If you have related issues when meditating, have you found better ways to meditate or alternatives that give you similar results?

  • anarcho_blinkenist [none/use name]
    ·
    edit-2
    2 months ago

    I think it's hard because of trying to manage yourself. Don't fixate on trying to "manage" your thoughts --- that is an active attaching and engaging with the thought in a way that's counterproductive to what one's usually seeking in meditation. Let them arrive as they do and don't attach to them or attach to the attachings to them, in that endless spiral of infinite fractalized jacob's ladders of connections of thoughts into new thoughts. Seeking to "manage" them is already attaching to them to do something active with them, and then it becomes much more difficult if not impossible to detach from them because it's like trying to throw something from your hand while your fingers are closed around it. Let them run their course passively, and experience what that feels like. If you're fidgeting or you're in pain, just notice it, don't try to manage it.

    Just keep practicing. you'll notice that even as the thoughts form in your head and drift in front of your face and begin to branch, if you practice to not attach to them or "try" to do anything with them, they'll attach and build in that fractal way, but more weakly with less "coherence integrity", and the out-branching forms and shapes develop more hazily, and with less defined "ends" with which to keep connecting, and they will eventually become vague or faded and de-cohered enough without your "managing" that it becomes natural to let them float off on their way, out of your space-of-attention. kind of like if you've ever dissociated or spaced out, and sensory input kind of becomes "blurred;" where though you're aware of the presence of things in front of you or sounds or words being made/said, they have no coherent form that is gripping your active conscience and just kind of "happen" while you are there in a vacant state.
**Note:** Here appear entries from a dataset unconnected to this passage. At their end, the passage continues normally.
(** * The Lasso path controller of celer

    A shallow embedding of [celer/homotopy.py] (function [celer_path]) and of
    [celer/wrapper.py] (function [celer]).

    - Arrays of floats are lists over a scalar type [F] that carries the
      arithmetic and the comparisons the controller uses (class [Dtype]).
      The development is generic in [F]; it is run on exact rationals, and
      read over the real numbers extended with the infinities and
      not-a-number where the grid formula is studied.
    - The input checks of lines 105-110 ([check_array]) are not modelled:
      the arrays of the model are arrays of floats of the shapes the records
      state, and the theorems that depend on what the checks guarantee say
      so in their hypotheses.
    - The arrays whose identity matters (the caller's [coef_init], the
      controller's [coefs] matrix, the [w_init] buffers handed to the inner
      solver) live in a heap of buffers; [.copy()] allocates, the inner solver
      may overwrite the buffer it is handed.
    - Exceptions are the [Raise] results of a small error monad.
    - The inner solvers [celer_sparse] and [celer_dense] are compiled
      extensions that are not part of the Python sources; they are parameters.
    - [print] under [verbose] is not modelled: nothing below depends on it. *)

From Stdlib Require Import ZArith QArith Qabs Qminmax Qround Qcanon Reals Lra Lia.
From Stdlib Require Import List.
From Stdlib Require Import Permutation Sorting.Sorted String.
From stdpp Require Import base list.

Local Open Scope Z_scope.
Local Open Scope nat_scope.

(** ** Exceptions *)

Inductive exn : Type := ValueError | IndexError | TypeError.

Inductive res (A : Type) : Type :=
| Ok (a : A)
| Raise (e : exn).
Arguments Ok {A} a.
Arguments Raise {A} e.

Definition bind {A B : Type} (m : res A) (k : A -> res B) : res B :=
  match m with
  | Ok a => k a
  | Raise e => Raise e
  end.

Notation "'let*' x ':=' m 'in' k" := (bind m (fun x => k))
  (at level 10, x pattern, m at level 100, k at level 200).

(** ** Scalars

    [X.dtype] is [float64] or [float32]; the controller only adds, multiplies,
    divides and compares.  [f_eps_default] is the literal [1e-3]. *)

Class Dtype (F : Type) : Type := {
  f_zero : F;
  f_eps_default : F;
  f_of_nat : nat -> F;
  f_add : F -> F -> F;
  f_sub : F -> F -> F;
  f_mul : F -> F -> F;
  f_div : F -> F -> F;
  f_abs : F -> F;
  f_max : F -> F -> F;
  f_log10 : F -> F;
  f_pow10 : F -> F;
  f_eqb : F -> F -> bool;
  f_leb : F -> F -> bool;
  f_ltb : F -> F -> bool
}.

(** ** The numpy operations the controller uses *)

Section Numpy.
Context {F : Type} {dt : Dtype F}.

(** [np.zeros(n)] *)
Definition np_zeros (n : nat) : list F := replicate n f_zero.

(** [w != 0], elementwise *)
Definition np_neq0 (w : list F) : list bool :=
  map (fun x => negb (f_eqb x f_zero)) w.

(** [np.where(mask)[0]]: the positions at which the mask holds *)
Fixpoint np_where_from (i : nat) (mask : list bool) : list nat :=
  match mask with
  | [] => []
  | b :: mask' =>
      if b then i :: np_where_from (S i) mask' else np_where_from (S i) mask'
  end.
Definition np_where (mask : list bool) : list nat := np_where_from 0 mask.

(** [mask.sum()] *)
Fixpoint np_sum_mask (mask : list bool) : Z :=
  match mask with
  | [] => 0%Z
  | b :: mask' => ((if b then 1 else 0) + np_sum_mask mask')%Z
  end.

(** Elementwise [a / b] of two one-dimensional arrays, with numpy's
    broadcasting of a length-one operand. *)
Definition np_divide (a b : list F) : res (list F) :=
  if length a =? length b then Ok (zip_with f_div a b)
  else match a, b with
       | [x], _ => Ok (map (fun v => f_div x v) b)
       | _, [v] => Ok (map (fun x => f_div x v) a)
       | _, _ => Raise ValueError
       end.

(** The value an [n]-element slice holds after [slice[...] = v]: [v]
    itself, or its single entry repeated. *)
Definition stored (n : nat) (v : list F) : list F :=
  if length v =? n then v else replicate n (hd f_zero v).

Definition np_setitem (n : nat) (v : list F) : res (list F) :=
  if (length v =? n) || (length v =? 1) then Ok (stored n v)
  else Raise ValueError.
(** X18: the access token of a returning [login] opens the stream: presented
    as [Bearer <token>] at a moment before its [exp], it passes the
    handshake of [websocket_endpoint], which registers the channel in the
    room and enters the loop with the identity of the account that logged
    in. *)
Theorem X18_login_then_connect data w access_token refresh_token w1
    websocket chatroom_id :
  jwt_sound E → uuid4_nonempty E →
  login E data w = (Ok (access_token, refresh_token), w1) →
  contains " " access_token = false →
  ∃ u,
    user_service_user (LoginData.username data) (LoginData.username data) w
      = (Ok (Some u), w)
    ∧ ∀ w2,
        clock E (clock_reads w2)
        < Z.quot (clock E (clock_reads w)
                  + timedelta_minutes ACCESS_TOKEN_EXPIRY) 1000000 * 1000000 →
        websocket_endpoint E websocket chatroom_id
          (Some (String.append "Bearer " access_token)) w2
        = (Ok (Registered
                 {| UserData.user_id := User.id u;
                    UserData.username := User.username u;
                    UserData.email := User.email u |}),
           set_manager
             (ConnectionManager.connect (manager w2) chatroom_id websocket)
             (tick w2)).
Proof.
  intros Hsound Hne Hlogin Hspace.
  destruct (login_ok_run data w _ _ _ Hsound Hne Hlogin)
    as (u & exp_a & exp_r & Hu & -> & _ & Hat & _).
  exists u. split; [done|]. intros w2 Hclock.
  eapply (websocket_endpoint_accepts E _ _ _ access_token).
  - apply bearer_prefix.
  - by apply bearer_token.
  - rewrite Hat. apply Hsound.
  - intros e [= <-]. exact Hclock.
  - reflexivity.
Qed.

End LoginMore.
    For me it kind of feels like that, but with that unfolding spiraling fractal construct of thoughts and feelings. They show up drifting in your face and you just kind of, mentally, with practice, become better at existing in a state comfortable with dissassociating from them, and that infinite-construct drifts from behind your eyes forward, and then moves from your face into the middle distance, as it grows and branches with less and less energy and its ends get blurrier and blurrier, and its forms get less and less descript and conspicuous, and at a certain point, it is blurry and nondescript or insignificant-in-detail enough to allow to pass from your awareness. Almost like happens when you're incredibly tired and slipping in and out of a hypnagognic about-to-fall-asleep state; where your thoughts get incoherent and blurred enough that it's much easier to let them slide by without gripping it because there's not much of significance to grip; you don't feel there is a "reason" to keep engaged with it, because it doesn't speak to or serve anything in your moment.

    The more you do this the more comfortable you can become in the space observing your thoughts, and how it feels to be present with them without trying to "control" them.

    • Cammy [she/her]
      hexagon
      ·
      2 months ago

      That's fascinating. I can see how my framing of 'managing' is me getting in my own way. I feel like I have to do something with my thoughts or that some thoughts are inherently more valuable than others. I think about wasting time and optimization. It's weird because I think I can see capitalism/ productivity brain.

      And that's kind of the goal I started with when making this post. I wanted to meditate, correctly, so I could get my shit together and become more productive. Not to heal, or find a way to relax, or just experience meditation for what it is.

      If I'm understanding your comment, meditation is entering a state of mind where one doesn't need to prioritize or focus on any thought. Like it's abolishing the hierarchy of thoughts imposed by one's circumstances?